Please repeat every entry that follows, keeping each one exactly the same.

Provided entries Start Marker

(** * FollowUPS: the import follow-up pipeline

    A shallow embedding of the ingestion-and-classification pipeline of the
    dashboard:
    - [types.ts]: [ImportStatus], [ImportItem], [DashboardStats];
    - [services/importLogic]: the two override stores kept in localStorage,
      [calculateStatus] and the row builder inside [processExcelData];
    - [App]: the [stats] reducer and the four handlers
      [handleMarkShipped], [handleUnmarkShipped], [handleExclude],
      [handleRestore];
    - [components/DataTable]: [STATUS_PRIORITY] and the sort comparator of
      [processedItems].

    JavaScript numbers that hold day counts, priorities and counters are
    integers in the program and are modelled by [Z]; JavaScript objects used
    as dictionaries are modelled by [gmap string _]; a JavaScript string is
    modelled by the bytes of its UTF-8 encoding. *)

From Stdlib Require Import ZArith Lia Ascii String List.
From Stdlib Require Import DecimalString DecimalNat DecimalZ.
From Stdlib Require Import Sorted Permutation.
From stdpp Require Import base option list gmap strings fin_maps.

Local Open Scope string_scope.
Local Open Scope Z_scope.

(** ** types.ts *)

Inductive ImportStatus : Type :=
  | ATRASADO
  | CRITICO
  | ALERTA
  | PRODUCAO
  | EMBARCADO
  | NACIONAL.

#[global] Instance ImportStatus_eq_dec : EqDecision ImportStatus.
Proof. solve_decision. Defined.

(** The enum is a string enum: each member's runtime value is its name. *)
Definition ImportStatus_value (s : ImportStatus) : string :=
  match s with
  | ATRASADO => "ATRASADO"
  | CRITICO => "CRITICO"
  | ALERTA => "ALERTA"
  | PRODUCAO => "PRODUCAO"
  | EMBARCADO => "EMBARCADO"
  | NACIONAL => "NACIONAL"
  end.

(** *** Dates

    A JavaScript [Date] holds a time value in milliseconds since the epoch,
    or NaN ("Invalid Date"). *)

Inductive JsDate : Type :=
  | ValidDate (ms : Z)
  | InvalidDate.

#[global] Instance JsDate_eq_dec : EqDecision JsDate.
Proof. solve_decision. Defined.

Definition MS_PER_DAY : Z := 86400000.

(** The largest time value a [Date] can hold (ECMAScript TimeClip). *)
Definition MAX_TIME_VALUE : Z := 8640000000000000.

(** [new Date(t)] for an integral number [t]. *)
Definition Date_of_ms (t : Z) : JsDate :=
  if Z.abs t <=? MAX_TIME_VALUE then ValidDate t else InvalidDate.

(** date-fns [isValid]. *)
Definition isValid (d : JsDate) : bool :=
  match d with
  | ValidDate _ => true
  | InvalidDate => false
  end.

(** *** Cell values

    What [XLSX.utils.sheet_to_json] (with [cellDates]) puts under a column
    key of a row object; a missing key reads as [undefined]. Numeric cells
    are modelled by their integer value. *)

Inductive Cell : Type :=
  | CUndefined
  | CNull
  | CBool (b : bool)
  | CNumber (n : Z)
  | CString (s : string)
  | CDate (d : JsDate).

#[global] Instance Cell_eq_dec : EqDecision Cell.
Proof. solve_decision. Defined.

(** JavaScript truthiness (ToBoolean): [undefined], [null], [false], [0] and
    the empty string are falsy, every object (so every [Date]) is truthy. *)
Definition truthy (c : Cell) : bool :=
  match c with
  | CUndefined | CNull => false
  | CBool b => b
  | CNumber n => negb (n =? 0)
  | CString s => negb (String.eqb s "")
  | CDate _ => true
  end.

(** [a || b] *)
Definition js_or (a b : Cell) : Cell := if truthy a then a else b.

(** The functions of the host that the pipeline uses and that depend on the
    JavaScript engine and on where it runs: [new Date(s)] for a string [s],
    the string form of a [Date], and the local time zone adjustment
    [LocalTZA(t, isUTC)] of ECMAScript, the offset in milliseconds of local
    time from UTC, at the UTC time value [t] when [isUTC] holds and at the
    local time value [t] otherwise. *)
Record Host : Type := mkHost {
  Date_parse : string -> JsDate;
  Date_toString : JsDate -> string;
  LocalTZA : Z -> bool -> Z
}.

(** ECMAScript [LocalTime(t)] and [UTC(t)]. *)
Definition LocalTime (h : Host) (t : Z) : Z := t + LocalTZA h t true.

Definition UTC (h : Host) (t : Z) : Z := t - LocalTZA h t false.

(** date-fns [startOfDay]: [setHours(0, 0, 0, 0)] on a copy of the date,
    the local midnight of the local day of the date. *)
Definition startOfDay (h : Host) (d : JsDate) : JsDate :=
  match d with
  | ValidDate t =>
      let local := LocalTime h t in
      ValidDate (UTC h (local - local mod MS_PER_DAY))
  | InvalidDate => InvalidDate
  end.

(** date-fns [endOfDay]: [setHours(23, 59, 59, 999)] on a copy. *)
Definition endOfDay (h : Host) (d : JsDate) : JsDate :=
  match d with
  | ValidDate t =>
      let local := LocalTime h t in
      ValidDate (UTC h (local - local mod MS_PER_DAY + MS_PER_DAY - 1))
  | InvalidDate => InvalidDate
  end.

(** [Math.round(x / d)] for integers [x] and [d], [d] positive: the nearest
    integer, a half going up. *)
Definition round_div (x d : Z) : Z := (2 * x + d) / (2 * d).

(** date-fns [differenceInCalendarDays]: both dates are taken to the start
    of their local day, each start is moved by its own time zone offset,
    which gives the local time value of that midnight, and the difference is
    rounded to whole days. The result for an invalid date is NaN in date-fns;
    the row builder replaces invalid dates before it calls the function, so
    that case is given the value 0 here. *)
Definition differenceInCalendarDays (h : Host) (dateLeft dateRight : JsDate)
    : Z :=
  match startOfDay h dateLeft, startOfDay h dateRight with
  | ValidDate startOfDayLeft, ValidDate startOfDayRight =>
      let timestampLeft := LocalTime h startOfDayLeft in
      let timestampRight := LocalTime h startOfDayRight in
      round_div (timestampLeft - timestampRight) MS_PER_DAY
  | _, _ => 0
  end.

(** [`${idx}`] for an array index. *)
Definition string_of_index (idx : nat) : string :=
  NilEmpty.string_of_uint (Nat.to_uint idx).

(** [String(c)], also the conversion a template literal applies. *)
Definition js_String (h : Host) (c : Cell) : string :=
  match c with
  | CUndefined => "undefined"
  | CNull => "null"
  | CBool true => "true"
  | CBool false => "false"
  | CNumber n => NilZero.string_of_int (Z.to_int n)
  | CString s => s
  | CDate d => Date_toString h d
  end.

(** [String.prototype.trim] strips the white space and line terminators of
    ECMAScript from both ends. In UTF-8 these are the bytes 9 to 13 and 32,
    the two bytes of U+00A0, and the three bytes of U+1680, U+2000 to U+200A,
    U+2028, U+2029, U+202F, U+205F, U+3000 and U+FEFF. *)
Definition isWhiteSpace (c : ascii) : bool :=
  let n := nat_of_ascii c in
  (Nat.eqb n 32 || (Nat.leb 9 n && Nat.leb n 13))%bool.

Provided entries End Marker

Answer for the task:
(** * FollowUPS: the import follow-up pipeline

    A shallow embedding of the ingestion-and-classification pipeline of the
    dashboard:
    - [types.ts]: [ImportStatus], [ImportItem], [DashboardStats];
    - [services/importLogic]: the two override stores kept in localStorage,
      [calculateStatus] and the row builder inside [processExcelData];
    - [App]: the [stats] reducer and the four handlers
      [handleMarkShipped], [handleUnmarkShipped], [handleExclude],
      [handleRestore];
    - [components/DataTable]: [STATUS_PRIORITY] and the sort comparator of
      [processedItems].

    JavaScript numbers that hold day counts, priorities and counters are
    integers in the program and are modelled by [Z]; JavaScript objects used
    as dictionaries are modelled by [gmap string _]; a JavaScript string is
    modelled by the bytes of its UTF-8 encoding. *)

From Stdlib Require Import ZArith Lia Ascii String List.
From Stdlib Require Import DecimalString DecimalNat DecimalZ.
From Stdlib Require Import Sorted Permutation.
From stdpp Require Import base option list gmap strings fin_maps.

Local Open Scope string_scope.
Local Open Scope Z_scope.

(** ** types.ts *)

Inductive ImportStatus : Type :=
  | ATRASADO
  | CRITICO
  | ALERTA
  | PRODUCAO
  | EMBARCADO
  | NACIONAL.

#[global] Instance ImportStatus_eq_dec : EqDecision ImportStatus.
Proof. solve_decision. Defined.

(** The enum is a string enum: each member's runtime value is its name. *)
Definition ImportStatus_value (s : ImportStatus) : string :=
  match s with
  | ATRASADO => "ATRASADO"
  | CRITICO => "CRITICO"
  | ALERTA => "ALERTA"
  | PRODUCAO => "PRODUCAO"
  | EMBARCADO => "EMBARCADO"
  | NACIONAL => "NACIONAL"
  end.

(** *** Dates

    A JavaScript [Date] holds a time value in milliseconds since the epoch,
    or NaN ("Invalid Date"). *)

Inductive JsDate : Type :=
  | ValidDate (ms : Z)
  | InvalidDate.

#[global] Instance JsDate_eq_dec : EqDecision JsDate.
Proof. solve_decision. Defined.

Definition MS_PER_DAY : Z := 86400000.

(** The largest time value a [Date] can hold (ECMAScript TimeClip). *)
Definition MAX_TIME_VALUE : Z := 8640000000000000.

(** [new Date(t)] for an integral number [t]. *)
Definition Date_of_ms (t : Z) : JsDate :=
  if Z.abs t <=? MAX_TIME_VALUE then ValidDate t else InvalidDate.

(** date-fns [isValid]. *)
Definition isValid (d : JsDate) : bool :=
  match d with
  | ValidDate _ => true
  | InvalidDate => false
  end.

(** *** Cell values

    What [XLSX.utils.sheet_to_json] (with [cellDates]) puts under a column
    key of a row object; a missing key reads as [undefined]. Numeric cells
    are modelled by their integer value. *)

Inductive Cell : Type :=
  | CUndefined
  | CNull
  | CBool (b : bool)
  | CNumber (n : Z)
  | CString (s : string)
  | CDate (d : JsDate).

#[global] Instance Cell_eq_dec : EqDecision Cell.
Proof. solve_decision. Defined.

(** JavaScript truthiness (ToBoolean): [undefined], [null], [false], [0] and
    the empty string are falsy, every object (so every [Date]) is truthy. *)
Definition truthy (c : Cell) : bool :=
  match c with
  | CUndefined | CNull => false
  | CBool b => b
  | CNumber n => negb (n =? 0)
  | CString s => negb (String.eqb s "")
  | CDate _ => true
  end.

(** [a || b] *)
Definition js_or (a b : Cell) : Cell := if truthy a then a else b.

(** The functions of the host that the pipeline uses and that depend on the
    JavaScript engine and on where it runs: [new Date(s)] for a string [s],
    the string form of a [Date], and the local time zone adjustment
    [LocalTZA(t, isUTC)] of ECMAScript, the offset in milliseconds of local
    time from UTC, at the UTC time value [t] when [isUTC] holds and at the
    local time value [t] otherwise. *)
Record Host : Type := mkHost {
  Date_parse : string -> JsDate;
  Date_toString : JsDate -> string;
  LocalTZA : Z -> bool -> Z
}.

(** ECMAScript [LocalTime(t)] and [UTC(t)]. *)
Definition LocalTime (h : Host) (t : Z) : Z := t + LocalTZA h t true.

Definition UTC (h : Host) (t : Z) : Z := t - LocalTZA h t false.

(** date-fns [startOfDay]: [setHours(0, 0, 0, 0)] on a copy of the date,
    the local midnight of the local day of the date. *)
Definition startOfDay (h : Host) (d : JsDate) : JsDate :=
  match d with
  | ValidDate t =>
      let local := LocalTime h t in
      ValidDate (UTC h (local - local mod MS_PER_DAY))
  | InvalidDate => InvalidDate
  end.

(** date-fns [endOfDay]: [setHours(23, 59, 59, 999)] on a copy. *)
Definition endOfDay (h : Host) (d : JsDate) : JsDate :=
  match d with
  | ValidDate t =>
      let local := LocalTime h t in
      ValidDate (UTC h (local - local mod MS_PER_DAY + MS_PER_DAY - 1))
  | InvalidDate => InvalidDate
  end.

(** [Math.round(x / d)] for integers [x] and [d], [d] positive: the nearest
    integer, a half going up. *)
Definition round_div (x d : Z) : Z := (2 * x + d) / (2 * d).

(** date-fns [differenceInCalendarDays]: both dates are taken to the start
    of their local day, each start is moved by its own time zone offset,
    which gives the local time value of that midnight, and the difference is
    rounded to whole days. The result for an invalid date is NaN in date-fns;
    the row builder replaces invalid dates before it calls the function, so
    that case is given the value 0 here. *)
Definition differenceInCalendarDays (h : Host) (dateLeft dateRight : JsDate)
    : Z :=
  match startOfDay h dateLeft, startOfDay h dateRight with
  | ValidDate startOfDayLeft, ValidDate startOfDayRight =>
      let timestampLeft := LocalTime h startOfDayLeft in
      let timestampRight := LocalTime h startOfDayRight in
      round_div (timestampLeft - timestampRight) MS_PER_DAY
  | _, _ => 0
  end.

(** [`${idx}`] for an array index. *)
Definition string_of_index (idx : nat) : string :=
  NilEmpty.string_of_uint (Nat.to_uint idx).

(** [String(c)], also the conversion a template literal applies. *)
Definition js_String (h : Host) (c : Cell) : string :=
  match c with
  | CUndefined => "undefined"
  | CNull => "null"
  | CBool true => "true"
  | CBool false => "false"
  | CNumber n => NilZero.string_of_int (Z.to_int n)
  | CString s => s
  | CDate d => Date_toString h d
  end.

(** [String.prototype.trim] strips the white space and line terminators of
    ECMAScript from both ends. In UTF-8 these are the bytes 9 to 13 and 32,
    the two bytes of U+00A0, and the three bytes of U+1680, U+2000 to U+200A,
    U+2028, U+2029, U+202F, U+205F, U+3000 and U+FEFF. *)
Definition isWhiteSpace (c : ascii) : bool :=
  let n := nat_of_ascii c in
  (Nat.eqb n 32 || (Nat.leb 9 n && Nat.leb n 13))%bool.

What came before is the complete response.